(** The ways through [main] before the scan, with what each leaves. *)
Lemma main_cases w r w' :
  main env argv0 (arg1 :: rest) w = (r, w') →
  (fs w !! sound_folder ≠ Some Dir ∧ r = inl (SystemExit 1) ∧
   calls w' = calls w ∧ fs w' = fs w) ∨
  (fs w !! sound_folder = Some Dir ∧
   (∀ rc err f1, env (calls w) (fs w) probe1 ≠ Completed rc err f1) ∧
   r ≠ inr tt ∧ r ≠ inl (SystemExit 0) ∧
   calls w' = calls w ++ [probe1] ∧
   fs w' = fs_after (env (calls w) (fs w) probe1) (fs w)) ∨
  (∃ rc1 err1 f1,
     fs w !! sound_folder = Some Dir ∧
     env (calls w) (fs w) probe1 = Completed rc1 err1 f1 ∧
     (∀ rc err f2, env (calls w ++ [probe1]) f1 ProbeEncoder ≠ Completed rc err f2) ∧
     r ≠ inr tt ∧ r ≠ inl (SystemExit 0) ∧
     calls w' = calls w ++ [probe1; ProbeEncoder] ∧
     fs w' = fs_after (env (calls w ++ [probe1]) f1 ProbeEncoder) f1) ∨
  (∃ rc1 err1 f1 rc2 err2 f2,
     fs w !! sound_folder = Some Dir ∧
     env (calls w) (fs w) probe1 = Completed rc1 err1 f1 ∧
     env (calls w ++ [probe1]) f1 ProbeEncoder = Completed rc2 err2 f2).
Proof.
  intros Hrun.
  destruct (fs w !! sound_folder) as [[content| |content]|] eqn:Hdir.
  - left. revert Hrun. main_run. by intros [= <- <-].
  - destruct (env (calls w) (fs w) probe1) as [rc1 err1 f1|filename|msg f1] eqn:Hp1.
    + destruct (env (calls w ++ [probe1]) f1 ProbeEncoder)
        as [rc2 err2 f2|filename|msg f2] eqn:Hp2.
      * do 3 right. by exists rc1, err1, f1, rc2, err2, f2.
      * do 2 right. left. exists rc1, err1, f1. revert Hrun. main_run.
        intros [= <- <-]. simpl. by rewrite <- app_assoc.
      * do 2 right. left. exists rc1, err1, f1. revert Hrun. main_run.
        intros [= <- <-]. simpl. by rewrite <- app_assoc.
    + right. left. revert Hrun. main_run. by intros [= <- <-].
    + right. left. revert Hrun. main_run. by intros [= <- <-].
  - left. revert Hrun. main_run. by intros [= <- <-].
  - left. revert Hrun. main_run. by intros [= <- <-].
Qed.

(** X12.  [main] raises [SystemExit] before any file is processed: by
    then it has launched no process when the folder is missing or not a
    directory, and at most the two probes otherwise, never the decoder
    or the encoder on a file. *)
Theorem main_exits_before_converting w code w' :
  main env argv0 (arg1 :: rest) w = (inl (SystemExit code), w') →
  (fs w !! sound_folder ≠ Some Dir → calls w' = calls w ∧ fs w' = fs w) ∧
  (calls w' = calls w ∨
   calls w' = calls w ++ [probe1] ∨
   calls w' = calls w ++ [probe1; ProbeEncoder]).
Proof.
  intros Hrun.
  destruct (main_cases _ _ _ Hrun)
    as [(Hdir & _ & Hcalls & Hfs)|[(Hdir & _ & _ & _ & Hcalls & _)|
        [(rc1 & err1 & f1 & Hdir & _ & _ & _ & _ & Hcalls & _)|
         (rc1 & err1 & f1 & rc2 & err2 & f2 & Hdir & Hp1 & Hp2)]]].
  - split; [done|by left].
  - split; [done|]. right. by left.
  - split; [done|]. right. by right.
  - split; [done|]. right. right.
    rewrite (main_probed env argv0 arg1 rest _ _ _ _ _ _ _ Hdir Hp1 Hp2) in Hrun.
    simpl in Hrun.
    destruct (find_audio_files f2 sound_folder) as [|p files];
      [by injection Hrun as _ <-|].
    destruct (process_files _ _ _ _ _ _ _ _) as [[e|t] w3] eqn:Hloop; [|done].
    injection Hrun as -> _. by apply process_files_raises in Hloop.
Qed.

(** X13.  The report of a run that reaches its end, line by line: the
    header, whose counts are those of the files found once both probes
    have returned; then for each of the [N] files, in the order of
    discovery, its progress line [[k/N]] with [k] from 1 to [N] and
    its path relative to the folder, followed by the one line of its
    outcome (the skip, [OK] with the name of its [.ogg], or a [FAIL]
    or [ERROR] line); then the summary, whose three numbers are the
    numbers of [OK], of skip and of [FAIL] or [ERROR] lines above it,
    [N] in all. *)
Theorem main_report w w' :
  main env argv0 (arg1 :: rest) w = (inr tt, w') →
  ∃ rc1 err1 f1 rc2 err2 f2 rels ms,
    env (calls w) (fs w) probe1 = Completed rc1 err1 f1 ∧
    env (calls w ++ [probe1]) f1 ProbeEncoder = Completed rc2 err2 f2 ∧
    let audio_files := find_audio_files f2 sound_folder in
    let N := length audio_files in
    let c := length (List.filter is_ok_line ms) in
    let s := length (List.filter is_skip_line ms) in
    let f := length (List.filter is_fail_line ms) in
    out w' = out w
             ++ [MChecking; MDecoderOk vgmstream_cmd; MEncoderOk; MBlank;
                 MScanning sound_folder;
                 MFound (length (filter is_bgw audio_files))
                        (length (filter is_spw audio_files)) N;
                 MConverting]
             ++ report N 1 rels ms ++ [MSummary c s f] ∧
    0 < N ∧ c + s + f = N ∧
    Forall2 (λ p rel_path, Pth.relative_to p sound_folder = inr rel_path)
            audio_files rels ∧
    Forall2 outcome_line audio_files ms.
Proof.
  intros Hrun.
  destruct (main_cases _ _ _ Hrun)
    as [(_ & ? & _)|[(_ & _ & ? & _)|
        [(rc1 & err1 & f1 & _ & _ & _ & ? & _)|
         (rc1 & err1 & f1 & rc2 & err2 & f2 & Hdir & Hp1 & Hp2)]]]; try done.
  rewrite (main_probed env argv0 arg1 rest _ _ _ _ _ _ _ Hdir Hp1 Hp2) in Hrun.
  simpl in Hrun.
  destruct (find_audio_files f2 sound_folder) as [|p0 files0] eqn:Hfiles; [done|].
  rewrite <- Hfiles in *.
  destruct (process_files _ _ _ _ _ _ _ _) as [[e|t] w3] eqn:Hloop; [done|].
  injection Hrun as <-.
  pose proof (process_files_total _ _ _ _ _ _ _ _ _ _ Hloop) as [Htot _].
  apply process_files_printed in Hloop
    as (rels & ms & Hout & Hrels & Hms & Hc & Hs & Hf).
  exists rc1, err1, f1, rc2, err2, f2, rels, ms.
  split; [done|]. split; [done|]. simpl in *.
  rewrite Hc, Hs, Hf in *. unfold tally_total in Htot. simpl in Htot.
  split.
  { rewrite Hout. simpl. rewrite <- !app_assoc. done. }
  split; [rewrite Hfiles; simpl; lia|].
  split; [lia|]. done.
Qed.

=====

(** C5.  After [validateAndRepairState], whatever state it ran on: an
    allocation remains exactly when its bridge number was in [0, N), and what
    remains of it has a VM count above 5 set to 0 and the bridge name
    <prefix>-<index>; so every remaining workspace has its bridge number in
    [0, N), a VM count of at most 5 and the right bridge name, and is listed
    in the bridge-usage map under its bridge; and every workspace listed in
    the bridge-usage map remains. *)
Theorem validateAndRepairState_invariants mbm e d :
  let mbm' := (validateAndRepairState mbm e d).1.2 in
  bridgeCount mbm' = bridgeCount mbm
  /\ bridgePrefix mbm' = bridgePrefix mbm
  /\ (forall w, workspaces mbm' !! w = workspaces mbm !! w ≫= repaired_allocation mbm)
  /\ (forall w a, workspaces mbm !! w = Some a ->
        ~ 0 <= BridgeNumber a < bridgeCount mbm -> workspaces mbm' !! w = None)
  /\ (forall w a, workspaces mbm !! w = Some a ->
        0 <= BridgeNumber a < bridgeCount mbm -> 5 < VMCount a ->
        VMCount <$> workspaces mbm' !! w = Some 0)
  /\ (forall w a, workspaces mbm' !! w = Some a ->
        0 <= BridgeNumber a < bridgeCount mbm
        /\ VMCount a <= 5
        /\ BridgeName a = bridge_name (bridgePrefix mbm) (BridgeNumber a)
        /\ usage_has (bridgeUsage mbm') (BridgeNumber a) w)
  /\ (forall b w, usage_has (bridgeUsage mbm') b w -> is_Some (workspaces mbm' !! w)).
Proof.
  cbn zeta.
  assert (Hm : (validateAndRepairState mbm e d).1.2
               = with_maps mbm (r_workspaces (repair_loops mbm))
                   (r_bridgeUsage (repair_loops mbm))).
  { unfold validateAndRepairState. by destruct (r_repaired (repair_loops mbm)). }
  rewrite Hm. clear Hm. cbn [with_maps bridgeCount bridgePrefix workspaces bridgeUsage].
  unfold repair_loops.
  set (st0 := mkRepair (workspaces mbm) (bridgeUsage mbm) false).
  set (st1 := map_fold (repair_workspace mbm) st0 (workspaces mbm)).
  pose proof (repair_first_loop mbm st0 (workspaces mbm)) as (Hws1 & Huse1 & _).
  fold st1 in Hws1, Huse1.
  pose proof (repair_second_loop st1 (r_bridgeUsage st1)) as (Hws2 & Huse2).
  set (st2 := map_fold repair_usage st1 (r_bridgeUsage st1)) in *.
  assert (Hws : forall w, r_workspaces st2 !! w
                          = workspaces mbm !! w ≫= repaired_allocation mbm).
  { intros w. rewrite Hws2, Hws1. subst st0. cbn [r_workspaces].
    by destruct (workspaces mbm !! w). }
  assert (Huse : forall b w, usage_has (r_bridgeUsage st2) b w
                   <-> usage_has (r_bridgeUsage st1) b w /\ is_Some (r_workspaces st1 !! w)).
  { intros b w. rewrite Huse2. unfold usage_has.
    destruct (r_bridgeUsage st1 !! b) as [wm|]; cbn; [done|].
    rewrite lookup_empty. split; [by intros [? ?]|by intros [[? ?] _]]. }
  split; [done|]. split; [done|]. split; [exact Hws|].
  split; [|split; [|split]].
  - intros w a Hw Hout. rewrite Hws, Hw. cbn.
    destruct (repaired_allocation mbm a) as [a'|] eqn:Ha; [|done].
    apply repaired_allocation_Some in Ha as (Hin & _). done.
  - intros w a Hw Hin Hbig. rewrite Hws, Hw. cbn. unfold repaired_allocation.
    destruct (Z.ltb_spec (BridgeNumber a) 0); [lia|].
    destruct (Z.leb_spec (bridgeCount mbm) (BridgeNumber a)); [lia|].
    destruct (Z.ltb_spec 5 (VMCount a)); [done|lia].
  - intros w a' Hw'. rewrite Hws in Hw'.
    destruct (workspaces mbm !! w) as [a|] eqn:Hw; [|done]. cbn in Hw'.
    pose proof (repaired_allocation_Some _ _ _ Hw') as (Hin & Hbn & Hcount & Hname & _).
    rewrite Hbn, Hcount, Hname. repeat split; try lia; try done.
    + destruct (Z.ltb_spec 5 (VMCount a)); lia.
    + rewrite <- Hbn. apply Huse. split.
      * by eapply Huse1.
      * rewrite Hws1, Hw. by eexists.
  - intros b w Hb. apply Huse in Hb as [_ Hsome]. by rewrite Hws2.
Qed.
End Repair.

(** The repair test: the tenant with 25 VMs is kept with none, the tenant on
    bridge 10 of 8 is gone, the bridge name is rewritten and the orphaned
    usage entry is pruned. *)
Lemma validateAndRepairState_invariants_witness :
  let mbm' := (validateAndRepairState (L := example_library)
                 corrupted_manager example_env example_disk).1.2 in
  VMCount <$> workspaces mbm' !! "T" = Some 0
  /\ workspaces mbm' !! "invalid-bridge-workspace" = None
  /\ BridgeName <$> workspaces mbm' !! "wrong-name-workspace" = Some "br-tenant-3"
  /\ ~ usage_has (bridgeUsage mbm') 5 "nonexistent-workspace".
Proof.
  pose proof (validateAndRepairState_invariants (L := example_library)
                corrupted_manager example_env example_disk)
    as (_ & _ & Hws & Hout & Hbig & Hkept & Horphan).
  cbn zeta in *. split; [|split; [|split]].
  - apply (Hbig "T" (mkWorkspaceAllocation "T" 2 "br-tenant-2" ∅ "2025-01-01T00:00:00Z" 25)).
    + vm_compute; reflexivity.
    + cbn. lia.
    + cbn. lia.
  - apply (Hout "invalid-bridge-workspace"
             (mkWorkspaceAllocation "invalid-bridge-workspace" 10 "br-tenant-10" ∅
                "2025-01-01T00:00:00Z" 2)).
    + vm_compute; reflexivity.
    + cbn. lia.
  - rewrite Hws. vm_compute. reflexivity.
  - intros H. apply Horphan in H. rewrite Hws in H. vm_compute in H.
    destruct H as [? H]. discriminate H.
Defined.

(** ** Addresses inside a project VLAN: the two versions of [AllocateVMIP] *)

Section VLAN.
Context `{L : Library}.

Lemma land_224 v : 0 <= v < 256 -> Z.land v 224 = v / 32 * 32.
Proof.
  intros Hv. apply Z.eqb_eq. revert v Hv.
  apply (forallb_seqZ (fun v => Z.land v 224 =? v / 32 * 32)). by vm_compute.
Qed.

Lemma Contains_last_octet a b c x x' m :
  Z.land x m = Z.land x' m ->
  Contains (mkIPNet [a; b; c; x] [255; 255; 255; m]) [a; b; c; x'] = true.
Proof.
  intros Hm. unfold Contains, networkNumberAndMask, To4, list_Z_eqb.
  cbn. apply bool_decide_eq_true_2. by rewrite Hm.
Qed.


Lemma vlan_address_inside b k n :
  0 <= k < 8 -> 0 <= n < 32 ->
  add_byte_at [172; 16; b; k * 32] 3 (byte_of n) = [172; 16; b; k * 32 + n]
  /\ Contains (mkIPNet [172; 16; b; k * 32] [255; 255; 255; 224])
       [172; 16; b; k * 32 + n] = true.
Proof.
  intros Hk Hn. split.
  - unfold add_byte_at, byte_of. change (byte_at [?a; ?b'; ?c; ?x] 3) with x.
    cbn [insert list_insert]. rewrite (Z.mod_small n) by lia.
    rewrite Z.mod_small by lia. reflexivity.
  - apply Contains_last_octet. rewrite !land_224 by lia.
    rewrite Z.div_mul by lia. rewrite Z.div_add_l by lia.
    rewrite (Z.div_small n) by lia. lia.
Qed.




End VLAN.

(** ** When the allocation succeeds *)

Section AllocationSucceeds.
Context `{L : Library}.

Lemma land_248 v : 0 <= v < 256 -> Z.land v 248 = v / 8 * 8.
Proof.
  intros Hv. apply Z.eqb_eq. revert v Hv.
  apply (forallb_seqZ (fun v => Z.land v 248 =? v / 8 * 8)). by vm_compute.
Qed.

=====

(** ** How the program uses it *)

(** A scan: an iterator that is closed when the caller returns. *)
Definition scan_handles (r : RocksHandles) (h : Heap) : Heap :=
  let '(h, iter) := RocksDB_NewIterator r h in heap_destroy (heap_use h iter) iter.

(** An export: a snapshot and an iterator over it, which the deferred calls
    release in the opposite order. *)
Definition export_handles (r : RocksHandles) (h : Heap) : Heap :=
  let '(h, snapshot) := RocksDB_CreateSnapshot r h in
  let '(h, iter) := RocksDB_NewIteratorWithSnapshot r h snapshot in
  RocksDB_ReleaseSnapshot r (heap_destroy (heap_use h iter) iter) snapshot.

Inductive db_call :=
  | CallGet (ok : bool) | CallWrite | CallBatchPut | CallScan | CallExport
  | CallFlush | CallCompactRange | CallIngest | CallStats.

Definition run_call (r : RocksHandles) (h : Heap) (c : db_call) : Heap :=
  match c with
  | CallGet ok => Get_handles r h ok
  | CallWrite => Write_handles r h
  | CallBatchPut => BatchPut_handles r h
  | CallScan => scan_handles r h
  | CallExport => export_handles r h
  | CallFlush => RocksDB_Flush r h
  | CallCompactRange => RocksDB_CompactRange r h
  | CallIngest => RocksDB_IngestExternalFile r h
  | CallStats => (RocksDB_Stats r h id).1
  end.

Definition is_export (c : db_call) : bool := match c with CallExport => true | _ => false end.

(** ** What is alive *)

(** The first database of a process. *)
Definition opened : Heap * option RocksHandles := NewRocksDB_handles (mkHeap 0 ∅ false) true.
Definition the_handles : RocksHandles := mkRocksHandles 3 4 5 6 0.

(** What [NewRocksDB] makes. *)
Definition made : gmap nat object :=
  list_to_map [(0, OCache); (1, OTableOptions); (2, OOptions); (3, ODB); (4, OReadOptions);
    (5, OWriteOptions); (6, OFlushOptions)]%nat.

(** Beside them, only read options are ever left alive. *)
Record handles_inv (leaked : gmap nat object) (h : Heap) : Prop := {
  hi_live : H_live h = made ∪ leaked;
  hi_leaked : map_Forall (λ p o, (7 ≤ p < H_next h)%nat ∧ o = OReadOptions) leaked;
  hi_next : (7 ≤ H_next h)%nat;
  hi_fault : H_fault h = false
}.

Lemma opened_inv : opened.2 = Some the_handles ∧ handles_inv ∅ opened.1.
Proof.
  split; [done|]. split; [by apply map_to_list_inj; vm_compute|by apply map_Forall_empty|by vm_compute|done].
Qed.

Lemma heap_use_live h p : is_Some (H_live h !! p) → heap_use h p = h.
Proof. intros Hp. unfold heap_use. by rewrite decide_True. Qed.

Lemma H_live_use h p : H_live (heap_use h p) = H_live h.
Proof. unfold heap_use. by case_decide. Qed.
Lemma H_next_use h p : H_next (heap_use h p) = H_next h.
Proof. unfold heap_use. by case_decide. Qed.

=====

* **PROBLEM REQUIREMENTS**
The response must hold only the lines above from the line with "(** The ways" through the line with "(fs w !! sound_folder = Some Dir ∧", each copied exactly, both ends kept.

* **OUTPUT FOR THIS TASK**
(** The ways through [main] before the scan, with what each leaves. *)
Lemma main_cases w r w' :
  main env argv0 (arg1 :: rest) w = (r, w') →
  (fs w !! sound_folder ≠ Some Dir ∧ r = inl (SystemExit 1) ∧
   calls w' = calls w ∧ fs w' = fs w) ∨
  (fs w !! sound_folder = Some Dir ∧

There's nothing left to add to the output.